Every time I step out to start a training walk I'm reminded of the faces of the walkers on the walls of the Remembrance Tent at the 3-Day camp, former 3-Day participants who lost their own personal fight with breast cancer. I wonder how many of the people I've met at a 3-Day won't be back to walk again -- but whose smiling faces will be commemorated in Remembrance Tent photographs. This year in the Twin Cities 3-Day I saw photos of walkers and crew who had taken part in the DC 3-Day in 2008. I wondered how many of them I might have walked with -- or whether one of the smiling faces I remember handing me a snack or filling my bottle with Gatorade in DC might now be looking down on me from one of those far-too-numerous photographs.
It's depressing and at the same time uplifting and inspiring. Sad, because of the loss each death represents -- but uplifting, because of the hope that you see on every face when you show up to walk a 3-Day.

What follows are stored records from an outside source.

Lemma categorical_corrupt_run (U : list str) rng h gs l idx xs g :
    (forall v x, v ∈ U -> re_fullmatch v x = Some (bool_decide (x = v))) ->
    NoDup U -> 2 <= length U ->
    h !! l = Some (Srs idx (map Some xs)) -> length idx = length xs ->
    gs !! rng = Some g ->
    exists ys g',
      Forall2 (resampled U) xs ys /\
      categorical_corrupt U rng l (State h gs)
      = (State (<[fresh (dom h) := Srs idx (map Some ys)]> h) (<[rng := g']> gs),
         Ok (fresh (dom h))).
  Proof.
    intros Hexact Hnd H2 Hl Hlen Hg.
    set (Inv := fun (done_ : list str) (upd : list cell) (st : state) =>
      (exists g', st = State h (<[rng := g']> gs)) /\
      Forall2 (fun x (u : cell) => match u with
                          | None => x ∉ done_
                          | Some w => x ∈ done_ /\ w ∈ U /\ w <> x
                          end) xs upd).
    assert (wp (for_fold U
      (fun unique_val srs_in_update =>
         let unique_vals_without_current := setdiff1d U unique_val in
         srs_in_matching_val <- lift (test_cells (re_fullmatch unique_val) (map Some xs)) ;;
         let unique_val_total := mask_sum srs_in_matching_val in
         if unique_val_total =? 0 then ret srs_in_update
         else
           new_unique_vals <- rng_choice rng unique_vals_without_current unique_val_total ;;
           ret (putmask srs_in_update srs_in_matching_val (map Some new_unique_vals)))
      (replicate (length idx) None)) (State h gs)
      (fun upd st' => Inv U upd st') (fun _ => False)) as Hloop.
    { apply (wp_for_fold Inv).
      - intros done_ v rest upd st HU [[g' ->] Hrel]. cbv zeta.
        assert (v ∈ U) as Hv by (rewrite HU, elem_of_app, elem_of_cons; tauto).
        apply wp_bind, wp_lift. rewrite test_cells_exact by auto.
        set (mask := map (fun x => bool_decide (x = v)) xs).
        destruct (Nat.eqb_spec (mask_sum mask) 0) as [H0|Hpos].
        + apply wp_ret. split; [eauto|].
          apply mask_sum_0 in H0. unfold mask in H0. rewrite Forall_map in H0.
          rewrite List.Forall_forall in H0.
          eapply Forall2_impl_in_l; [exact Hrel|]. intros x u Hx%list_elem_of_In Hu.
          apply H0 in Hx. apply bool_decide_eq_false in Hx.
          destruct u; rewrite elem_of_app, list_elem_of_singleton; intuition.
        + destruct (choice_spec (setdiff1d U v) (mask_sum mask) g')
            as (new & Hch & Hnl & Hnin); [by apply setdiff1d_nonempty|].
          apply wp_bind.
          eapply wp_run.
          { rewrite (rng_choice_run _ _ _ g') by apply lookup_insert_eq. by rewrite Hch. }
          apply wp_ret. rewrite insert_insert_eq. split; [eauto|].
          pose proof (putmask_drawn (fun y => exists w, y = Some w /\ w ∈ U /\ w <> v)
                        upd mask (map Some new)) as Hd.
          eapply Forall2_impl; [eapply (merge_drawn (fun x => bool_decide (x = v))); [exact Hrel|]|].
          * apply Hd.
            -- unfold mask. rewrite length_map. by apply Forall2_length in Hrel.
            -- by rewrite length_map.
            -- apply Forall_map. eapply Forall_impl; [exact Hnin|].
               intros w Hw%elem_of_setdiff1d. simpl. exists w. tauto.
          * intros x y. simpl.
            case_bool_decide as Hxv.
            -- intros (w & -> & Hw & Hne). subst.
               rewrite elem_of_app, list_elem_of_singleton. tauto.
            -- intros Hy. destruct y; rewrite elem_of_app, list_elem_of_singleton; intuition.
      - split; [exists g; by rewrite insert_id|].
        rewrite Hlen. clear. induction xs; simpl; constructor; [apply not_elem_of_nil|done]. }
    apply wp_Ok in Hloop as (st' & upd & Hrun & [[g' ->] Hrel]).
    exists (zip_with (fun x (u : cell) => default x u) xs upd). exists g'.
    split.
    { clear -Hrel. induction Hrel as [|x u xs upd Hxu Hrel IH]; simpl; constructor; [|done].
      unfold resampled. destruct u as [w|]; simpl.
      - destruct Hxu as (Hx & Hw & Hne). by rewrite bool_decide_eq_true_2.
      - by rewrite bool_decide_eq_false_2. }
    unfold categorical_corrupt.
    erewrite bind_Ok; [|by apply series_read_run]. cbn [index values].
    erewrite bind_Ok; [|exact Hrun].
    erewrite bind_Ok; [|by apply series_copy_run].
    erewrite bind_Ok; cycle 1.
    { eapply series_update_run; [apply lookup_insert_eq|].
      unfold sr_update, reindex_like. cbn [index values]. rewrite decide_True by done.
      reflexivity. }
    cbv beta. unfold ret. rewrite insert_insert_eq. do 4 f_equal.
    rewrite zip_with_app_r_ge by (apply Forall2_length in Hrel; rewrite length_map; lia).
    clear. revert upd. induction xs as [|x xs IH]; intros [|u upd]; simpl; try done.
    rewrite IH. by destruct u.
  Qed.
End Categorical.
(** [mean()] of one group of [groupby]: the NaN entries are left out, and
    the mean of a group that has no other entry is NaN. *)
Definition group_mean (l : list float64) : float64 :=
  match filter (fun a => is_nan a = false) l with
  | [] => NaN
  | obs => np_div (f_sum obs) (INR (length obs))
  end.

(** The entry of a row in the column [speed] of lines 171-173. *)
Definition row_speed (row : lidar_box_row) : float64 :=
  np_speed (float_of (vx row)) (float_of (vy row)) (float_of (vz row)).

(** A column [vx], [vy] or [vz] with a None in it is a column of objects,
    on which lines 171-173 raise TypeError. *)
Definition has_none (rows : list lidar_box_row) : bool :=
  existsb (fun row => is_none (vx row) || is_none (vy row) || is_none (vz row)) rows.

(** The rows of one group of [groupby("track_token")]. *)
Definition frames_of (k : string) (rows : list lidar_box_row) : list lidar_box_row :=
  filter (fun row => track_token row = k) rows.

(** [df_lidar_box.groupby("track_token")["speed"].mean()]: one entry per
    distinct token, the tokens in increasing order. *)
Definition groupby_mean (rows : list lidar_box_row) : list (string * float64) :=
  let keys := merge_sort String.le (remove_dups (track_token <$> rows)) in
  (fun k => (k, group_mean (row_speed <$> frames_of k rows))) <$> keys.

Abbreviation speeds_t := (list (string * string * float64)) (only parsing).

(** The loop of lines 176-179. *)
Definition mean_speed_entry (trajectory_folder : string) (db : motion_db)
    (speeds : speeds_t) (kv : string * float64) : result speeds_t :=
  cat <- track_category db kv.1 ;;
  Ok (speeds ++ [(trajectory_folder, cat, kv.2)]).

Definition mean_speed_file (fs : gmap string motion_db)
    (data_path trajectory_folder : string) (speeds : speeds_t)
    (trajectory_file : string) : result speeds_t :=
  if negb (is_db trajectory_file) then Ok speeds
  else
    let file_path := data_path +:+ trajectory_folder +:+ "/" +:+ trajectory_file in
    db <- read_db fs file_path ;;
    if has_none (lidar_box db) then Raise TypeError
    else for_each (mean_speed_entry trajectory_folder db)
           (groupby_mean (lidar_box db)) speeds.

(** [for i, trajectory_folder in enumerate(trajectory_folders)] *)
Fixpoint mean_speed_folders (fs : gmap string motion_db) (data_path : string)
    (trajectory_files : list (list string)) (trajectory_folders : list string)
    (i : nat) (speeds : speeds_t) : result speeds_t :=
  match trajectory_folders with
  | [] => Ok speeds
  | trajectory_folder :: rest =>
    match trajectory_files !! i with
    | None => Raise IndexError
    | Some files =>
      speeds' <- for_each (mean_speed_file fs data_path trajectory_folder) files speeds ;;
      mean_speed_folders fs data_path trajectory_files rest (S i) speeds'
    end
  end.

(** The table handed to [sns.FacetGrid]. *)
Definition plot_mean_speed_distribution (fs : gmap string motion_db)
    (data_path : string) (trajectory_folders : list string)
    (trajectory_files : list (list string)) : result speeds_t :=
  mean_speed_folders fs data_path trajectory_files trajectory_folders 0 [].

(** ** plot_class_proportion: the frame of counts *)

(** A cell of the object-dtype frame [df_proportion]: the NaN it is
    created with, or the Python int that [len] returned. *)
Inductive pyobj : Set :=
| PyNaN
| PyInt (n : Z).
(** [type(x).__name__] *)
Definition type_name (j : json) : string :=
  match j with
  | JNull => "NoneType"
  | JBool _ => "bool"
  | JInt _ => "int"
  | JFloat _ => "float"
  | JStr _ => "str"
  | JList _ => "list"
  | JDict _ => "dict"
  end.

(** [bool(x)] *)
Definition py_bool (j : json) : bool :=
  match j with
  | JNull => false
  | JBool b => b
  | JInt z => negb (z =? 0)
  | JFloat f => truthy f
  | JStr s => negb (String.eqb s "")
  | JList l => match l with [] => false | _ => true end
  | JDict d => match d with [] => false | _ => true end
  end.


(** A raised exception: its class and its [str()].  Only subclasses of
    [Exception] are modelled, which is what [except Exception] catches. *)
Inductive exn : Type :=
| PyExc (cls : string) (msg : string).

Definition str (e : exn) : string :=
  match e with
  | PyExc _ msg => msg
  end.

Inductive result (A : Type) : Type :=
| Ok (a : A)
| Raise (e : exn).

Arguments Ok {A} a.
Arguments Raise {A} e.

Definition raised {A : Type} (r : result A) : option exn :=
  match r with
  | Ok _ => None
  | Raise e => Some e
  end.

Definition AttributeError (obj attr : string) : exn :=
  PyExc "AttributeError"
    (String.append "'" (String.append obj
      (String.append "' object has no attribute '" (String.append attr "'")))).


Definition OverflowError : exn :=
  PyExc "OverflowError" "int too large to convert to float".

(** [float(z)] on a Python [int]: the nearest double, or [OverflowError]. *)
Definition py_float (z : Z) : result float :=
  if is_finite (of_Z z) then Ok (of_Z z) else Raise OverflowError.

(** [data.get(key, default)]; an object that is not a dictionary has no
    [get] attribute. *)
Definition py_get (data : json) (key : string) (default : json) : result json :=
  match data with
  | JDict d =>
      Ok (match dict_get d key with
          | Some v => v
          | None => default
          end)
  | _ => Raise (AttributeError (type_name data) "get")
  end.

(** ** State-and-exception monad *)

Module Exc.
(** X7. The calls one request makes, in order. A refused request makes
    none. An accepted one reads the cache under the key of the pair it
    unpacked; after the read comes nothing (the read failed), or the prints
    of a hit, or the one request to the provider for that pair, followed by
    nothing (no usable answer), by the error print, or by the two prints and
    the write of a record under the same key for [cache_time] seconds. *)
Theorem request_protocol (info : option string) (w : World) :
  (malformed info = true /\ trace (snd (run env (weather info) w)) = trace w)
  \/ (exists s city country rest,
        info = Some s
        /\ split_location (Some s) = Returned (city, country)
        /\ trace (snd (run env (weather info) w))
           = trace w ++ EvRedisGet (cache_key city country) :: rest
        /\ (rest = []
            \/ rest = [from_cache_banner]
            \/ (exists data, rest = [from_cache_banner; EvPrint [data]])
            \/ rest = [EvRequestsGet url (request_params city country)]
            \/ (exists status,
                  status <> 200
                  /\ rest = [EvRequestsGet url (request_params city country);
                             EvPrint [JStr "API Error:"; JInt status]])
            \/ (exists data,
                  is_record data
                  /\ rest = [EvRequestsGet url (request_params city country);
                             from_api_banner; EvPrint [data];
                             EvRedisSetex (cache_key city country) cache_time
                               (json_dumps data)]))).
Proof.
  destruct (weather_world info w)
    as [[Hbad ->]|(s & city & country & -> & Hsplit & ->)].
  - left. split; [exact Hbad|reflexivity].
  - right. destruct (fetch_weather_history env city country w) as (rest & Hrest & Hshape).
    exists s, city, country, rest. auto.
Qed.
(** * A-star search on a grid (robopath.py) and on the 8-puzzle (week3.py)

    Shallow embedding of the two search programs of the repository and
    the properties of their specification.

    Python integers are unbounded, hence [Z].  Dictionaries are [gmap],
    sets are [gset].  A Python exception is an explicit [Raised] outcome;
    a loop that could run forever is given fuel, and [None] means that the
    fuel ran out (never that the program returned). *)

From Stdlib Require Import ZArith Lia Ascii String DecimalString.
From stdpp Require Import gmap list sorting.
(** X23.  The job goes through its stages in order and stops at the
    first that fails.  When no feed gives an event it returns the error
    of the feeds and the selector and the webhook are left alone; the
    events given to the selector are never none.  When the selection
    fails it returns that error and nothing is encoded or posted.
    Otherwise the selection is not empty, so the poster always has
    something to post: the message of the selected events and of the
    holidays of the job is encoded and, if that succeeds, posted once;
    what the job returns is what the post returns. *)
Theorem job_stage_by_stage (cfg : Config) (net : Net) (stdout : list gostring)
    (trace : list Effect) :
  let run :=
    job Net unicodeLower newGet clientGet gzipNewReader xmlUnmarshal marshalRequest
      newPost clientMessages unmarshalResponse unmarshalSelection sprintf today
      jsonMarshal clientPost cfg net stdout trace in
  match fetchAll (RSSFeedURLs cfg) net stdout with
  | (Err e, net1, stdout1) => run = (Err e, net1, stdout1, trace)
  | (Ok events, net1, stdout1) =>
      events <> [] /\
      match select cfg events net1 with
      | (Err e, net2) => run = (Err e, net2, stdout1, trace)
      | (Ok selected, net2) =>
          selected <> [] /\
          let holidays := fst (holidaysOf cfg net2) in
          let net3 := snd (holidaysOf cfg net2) in
          let message := formatMessageWithHolidays (today net3) selected holidays in
          exists added,
            snd run = (trace ++ [ReadClock; Marshal message]) ++ added /\
            snd (fst run) = stdout1 /\
            posted Net jsonMarshal newPost clientPost (SlackWebhookURL cfg) message net3
              (fst (fst (fst run))) (snd (fst (fst run))) added
      end
  end.
Proof.
  intros run. unfold run, job, createJob. fold fetchAll. fold select. fold holidaysOf.
  destruct (fetchAll (RSSFeedURLs cfg) net stdout) as [[[events|e] net1] stdout1] eqn:F;
    [|reflexivity].
  split; [exact (FetchMultipleFeeds_some _ _ _ _ _ _ F)|].
  destruct (select cfg events net1) as [[selected|e] net2] eqn:S; [|reflexivity].
  pose proof (selectEvents_some _ _ _ _ _ S) as Hsel.
  split; [exact Hsel|].
  destruct (holidaysOf cfg net2) as [holidays net3]. cbn [fst snd].
  destruct (PostEventsWithHolidays_posted Net today jsonMarshal newPost clientPost
              (SlackWebhookURL cfg) selected holidays net3 trace (or_introl Hsel))
    as (added & Ht & Hp).
  destruct (PostEventsWithHolidays Net today jsonMarshal newPost clientPost
              (SlackWebhookURL cfg) selected holidays net3 trace) as [[r net4] trace'].
  cbn [fst snd] in *. exists added. auto.
Qed.

End Stages.

(** ** FetchHolidays: when it succeeds *)

Section FetchHolidays.
Import Strings Rss ItemSpec FetchSpec.

Variable Net : Type.
Variable newRequest : gostring -> result unit.
Variable clientDo : gostring -> Net -> result Response * Net.
Variable gzipNewReader : result gostring -> result (result gostring).
Variable xmlUnmarshal : gostring -> result Feed.

Lemma fetchFeed_got url net feed net' :
  fetchFeed Net newRequest clientDo gzipNewReader xmlUnmarshal url net = (Ok feed, net')
  <-> got Net newRequest clientDo gzipNewReader xmlUnmarshal url net feed net'.
Proof.
  unfold fetchFeed, got. split.
  - intros H.
    destruct (newRequest url) as [u|e]; [|discriminate H].
    destruct (clientDo url net) as [[resp|e] net1]; [|discriminate H].
    destruct (StatusCode resp =? 200) eqn:Hs; cbn [negb] in H; [|discriminate H].
    apply Z.eqb_eq in Hs.
    destruct (eqb (ContentEncoding resp) (lit "gzip")) eqn:Hg.
    + destruct (gzipNewReader (Body resp)) as [[body|e]|e] eqn:Hz; try discriminate H.
      destruct (xmlUnmarshal body) as [fd|e] eqn:Hx; [|discriminate H].
      injection H as <- <-. exists resp, body. rewrite Hg. repeat split; auto.
    + destruct (Body resp) as [body|e] eqn:Hb; [|discriminate H].
      destruct (xmlUnmarshal body) as [fd|e] eqn:Hx; [|discriminate H].
      injection H as <- <-. exists resp, body. rewrite Hg. repeat split; auto.
  - intros (resp & body & Hr & Hc & Hs & Hb & Hx).
    destruct (newRequest url) as [u|e]; [|discriminate Hr].
    rewrite Hc. apply Z.eqb_eq in Hs. rewrite Hs. cbn [negb].
    destruct (eqb (ContentEncoding resp) (lit "gzip")); rewrite Hb, Hx; reflexivity.
Qed.

Lemma holidays_by_fields items :
  forall holidays,
    map Holiday_Title holidays = map Item_Title items ->
    map Holiday_Link holidays = map Item_Link items ->
    map Holiday_Description holidays
    = map (fun item => cleanHTML (Item_Description item)) items ->
    holidays =
    map (fun item => {| Holiday_Title := Item_Title item;
                        Holiday_Description := cleanHTML (Item_Description item);
                        Holiday_Link := Item_Link item |}) items.
Proof.
  induction items as [|item items IH]; intros [|[t d l] holidays] H1 H2 H3;
    try discriminate H1; [reflexivity|].
  cbn [map] in *. cbn [Holiday_Title Holiday_Link Holiday_Description] in *.
  injection H1 as -> H1. injection H2 as -> H2. injection H3 as -> H3.
  f_equal. now apply IH.
Qed.

(** X24.  [FetchHolidays] succeeds exactly when the feed is got, under
    the conditions of [FetchAndParse]; the holidays are then the items
    of the feed, one for one and in their order, each with the title
    and the link of its item as they are (the title is not cut at a
    colon) and with the cleaned description. *)
Theorem FetchHolidays_succeeds_exactly (url : gostring) (net : Net)
    (holidays : list Holiday) (net' : Net) :
  FetchHolidays Net newRequest clientDo gzipNewReader xmlUnmarshal url net
    = (Ok holidays, net') <->
  exists feed,
    got Net newRequest clientDo gzipNewReader xmlUnmarshal url net feed net' /\
    map Holiday_Title holidays = map Item_Title (Channel_Items (Feed_Channel feed)) /\
    map Holiday_Link holidays = map Item_Link (Channel_Items (Feed_Channel feed)) /\
    map Holiday_Description holidays
    = map (fun item => cleanHTML (Item_Description item))
          (Channel_Items (Feed_Channel feed)).
Proof.
  unfold FetchHolidays. split.
  - intros H.
    destruct (fetchFeed _ _ _ _ _ url net) as [[feed|e] net1] eqn:F; [|discriminate H].
    injection H as <- <-. apply fetchFeed_got in F. exists feed.
    split; [exact F|]. rewrite !map_map. repeat split.
  - intros (feed & Hg & H1 & H2 & H3). apply fetchFeed_got in Hg. rewrite Hg.
    now rewrite (holidays_by_fields _ _ H1 H2 H3).
Qed.

End FetchHolidays.

(** ** Run-once mode *)

Section RunOnce.
Import Scheduler Time.

Variable jobError : nat -> option gostring.
Variable jobDuration : nat -> Duration.
Variable pickDone : Z -> bool.

(** X25.  In run-once mode [Start] runs the job once, at the call, and
    returns nil when the job does and the error of the job behind
    "job failed: " otherwise, whatever the interval and whether or not
    the context is cancelled; and [StartAt], when the context is not
    cancelled before the wait is over, does the same at the end of the
    wait. *)
Theorem Start_run_once (s : Scheduler) (cancelAt : option Z) (firstRun : Time)
    (turns : nat) (w : World) :
  runOnce s = true ->
  let once (at_ : Z) :=
    (Returned (match jobError (List.length (started w)) with
               | Some e => Some (lit "job failed: " ++ e)
               | None => None
               end),
     {| clock := at_ + Z.max 0 (jobDuration (List.length (started w)));
        started := started w ++ [at_] |}) in
  Start jobError jobDuration cancelAt pickDone s turns w = once (clock w) /\
  let d := Sub firstRun (ofUnixNano (clock w)) in
  let delay := if d <? 0 then d + 24 * Hour else d in
  let fire := clock w + Z.max 0 delay in
  ((forall tc, cancelAt = Some tc -> fire < tc) ->
   StartAt jobError jobDuration cancelAt pickDone s firstRun turns w = once fire).
Proof.
  intros Hm once. split.
  - unfold Start. rewrite Hm. reflexivity.
  - intros d delay fire Hc. unfold StartAt. fold d. fold delay. fold fire.
    assert (Hd : doneTaken cancelAt pickDone (clock w) fire = None).
    { unfold doneTaken. destruct cancelAt as [tc|]; [|reflexivity].
      specialize (Hc tc eq_refl).
      assert (E1 : (Z.max tc (clock w) <? fire) = false) by (apply Z.ltb_ge; lia).
      assert (E2 : (Z.max tc (clock w) =? fire) = false) by (apply Z.eqb_neq; lia).
      now rewrite E1, E2. }
    rewrite Hd. unfold Start. rewrite Hm. reflexivity.
Qed.

End RunOnce.

(** Witness: a failing job, run once, an hour after the call. *)
Lemma Start_run_once_witness :
  let s := Scheduler.NewScheduler 0 true in
  let w := {| Scheduler.clock := 10 * Time.Hour; Scheduler.started := [] |} in
  Scheduler.Start (fun _ => Some (lit "job failed")) (fun _ => Time.Second)
    (Some 0) (fun _ => true) s 0 w
  = (Scheduler.Returned (Some (lit "job failed: job failed")),
     {| Scheduler.clock := 10 * Time.Hour + Time.Second;
        Scheduler.started := [10 * Time.Hour] |}) /\
  Scheduler.StartAt (fun _ => Some (lit "job failed")) (fun _ => Time.Second)
    None (fun _ => true) s (Time.ofUnixNano (11 * Time.Hour)) 0 w
  = (Scheduler.Returned (Some (lit "job failed: job failed")),
     {| Scheduler.clock := 11 * Time.Hour + Time.Second;
        Scheduler.started := [11 * Time.Hour] |}).
Proof.
  split.
  - exact (proj1 (Start_run_once (fun _ => Some (lit "job failed")) (fun _ => Time.Second)
                    (fun _ => true) (Scheduler.NewScheduler 0 true) (Some 0)
                    (Time.ofUnixNano 0) 0
                    {| Scheduler.clock := 10 * Time.Hour; Scheduler.started := [] |}
                    eq_refl)).
  - apply (proj2 (Start_run_once (fun _ => Some (lit "job failed")) (fun _ => Time.Second)
                    (fun _ => true) (Scheduler.NewScheduler 0 true) None
                    (Time.ofUnixNano (11 * Time.Hour)) 0
                    {| Scheduler.clock := 10 * Time.Hour; Scheduler.started := [] |}
                    eq_refl)).
    intros tc H. discriminate H.
Defined.

(** ** The configuration *)

Section Loading.
Import Strings Config.

Variable Getenv : gostring -> gostring.

Lemma eqb_nil_false (s : gostring) : s <> [] -> eqb s [] = false.
Proof. destruct s; [congruence | reflexivity]. Qed.

Lemma getEnvOrDefault_set key d :
  d <> [] -> getEnvOrDefault Getenv key d <> [].
Proof.
  intros Hd. unfold getEnvOrDefault. cbv zeta.
  destruct (eqb (Getenv key) []) eqn:E; cbn [negb]; [exact Hd|].
  intros H. rewrite H in E. discriminate E.
Qed.

Lemma getEnvOrDefault_unset key d :
  Getenv key = [] -> getEnvOrDefault Getenv key d = d.
Proof. intros H. unfold getEnvOrDefault. now rewrite H. Qed.

(** X26.  [Load] asks for the webhook and for the key, in this order,
    a variable that is set to the empty string counting as one that is
    not set.  With both it succeeds, and the configuration has a model,
    a schedule, one feed and a prompt, none of them empty; where the
    environment does not say otherwise, two events are asked for, the
    bot does not run once only, and the schedule is one that
    [ParseCron] accepts: nine o'clock. *)
Theorem Load_requires_and_defaults :
  (Getenv (lit "SLACK_WEBHOOK_URL") = [] ->
   Load Getenv = Err (lit "SLACK_WEBHOOK_URL is required")) /\
  (Getenv (lit "SLACK_WEBHOOK_URL") <> [] -> Getenv (lit "CLAUDE_API_KEY") = [] ->
   Load Getenv = Err (lit "CLAUDE_API_KEY is required")) /\
  (Getenv (lit "SLACK_WEBHOOK_URL") <> [] -> Getenv (lit "CLAUDE_API_KEY") <> [] ->
   exists cfg,
     Load Getenv = Ok cfg /\
     SlackWebhookURL cfg = Getenv (lit "SLACK_WEBHOOK_URL") /\
     ClaudeAPIKey cfg = Getenv (lit "CLAUDE_API_KEY") /\
     ClaudeModel cfg <> [] /\ ScheduleCron cfg <> [] /\
     EventSelectionPrompt cfg <> [] /\
     (exists url, RSSFeedURLs cfg = [url] /\ url <> []) /\
     (Getenv (lit "MAX_EVENTS") = [] -> MaxEvents cfg = 2) /\
     (Getenv (lit "RUN_ONCE") = [] -> RunOnce cfg = false) /\
     (Getenv (lit "SCHEDULE_CRON") = [] ->
      Scheduler.ParseCron (ScheduleCron cfg) = Ok (9, 0))).
Proof.
  split; [|split].
  - intros H. unfold Load. cbv zeta. cbn [SlackWebhookURL]. now rewrite H.
  - intros H1 H2. unfold Load. cbv zeta. cbn [SlackWebhookURL ClaudeAPIKey].
    now rewrite (eqb_nil_false _ H1), H2.
  - intros H1 H2. unfold Load. cbv zeta. cbn [SlackWebhookURL ClaudeAPIKey].
    rewrite (eqb_nil_false _ H1), (eqb_nil_false _ H2).
    eexists. split; [reflexivity|].
    cbn [SlackWebhookURL ClaudeAPIKey ClaudeModel ScheduleCron EventSelectionPrompt
         RSSFeedURLs MaxEvents RunOnce].
    repeat split.
    + apply getEnvOrDefault_set. discriminate.
    + apply getEnvOrDefault_set. discriminate.
    + apply getEnvOrDefault_set. discriminate.
    + eexists. split; [reflexivity|]. apply getEnvOrDefault_set. discriminate.
    + intros H. unfold getEnvInt. now rewrite H.
    + intros H. unfold getEnvBool. now rewrite H.
    + intros H. rewrite (getEnvOrDefault_unset _ _ H). vm_compute. reflexivity.
Qed.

While I have no blood relatives who've suffered from breast cancer -- and only one aunt by marriage (a seven-plus year survivor), the reason I keep coming back, year after year (and at three years, I'm a piker compared to some people who are in their tenth year of participation) is because the 3-Day community has *become* my family. I may not go home from a walk and correspond with each person I've met on the route, but nonetheless, I feel very close to each person I've met and spent time with. The other day, I sat in front of one of the Twin Cities camp shower trucks with a woman I'd never met before in my life, someone who'd just come out of the shower at 5:15 AM, and just ... talked. For about a half hour. About personal health details many people would never discuss with anyone other than a doctor or family member. And yet, on the 3-Day, we're all family.
That's why I walk -- and why I'm so incredibly devoted to the cause. I may have no children of my own and may have no blood relatives with breast cancer... but I've found the opportunity to make a difference that I was looking for and I've found something larger than myself that I can take part in and contribute to. And I've found a whole new family to be part of. And no one in my family should have to live life terrified that one day breast cancer will come and snatch everything away.
That's why I walk.
no subject
Date: 2010-08-31 11:45 pm (UTC)Enjoy your training
Carrie
DC 2004, 2008, 2009, 2010
Boston 2005, 2006, 2007
no subject
Date: 2010-09-01 02:51 pm (UTC)My husband & I don't have children either, it was a decision we made when we first met each other, however we do have 2 dogs and 2 cats that are wonderful companions.
My oldest sister had breast cancer 13 years ago and has been cancer free since then. My sister in law had breast cancer 20 years ago and had been cancer free until last year when she developed bone cancer. She's gone through chemo and radiation and right now she's doing great! Nothing has grown and she's feeling wonderful!
That is why my other sister and I are walking. I wanted to do something in my life that might make a difference and this is it!
I just hope I can finish 60 miles!!! I'm training, but everything I'm reading has me a bit concerned.
Caryle
1st time Philly 3 dayer
Love reading your blogs and comments!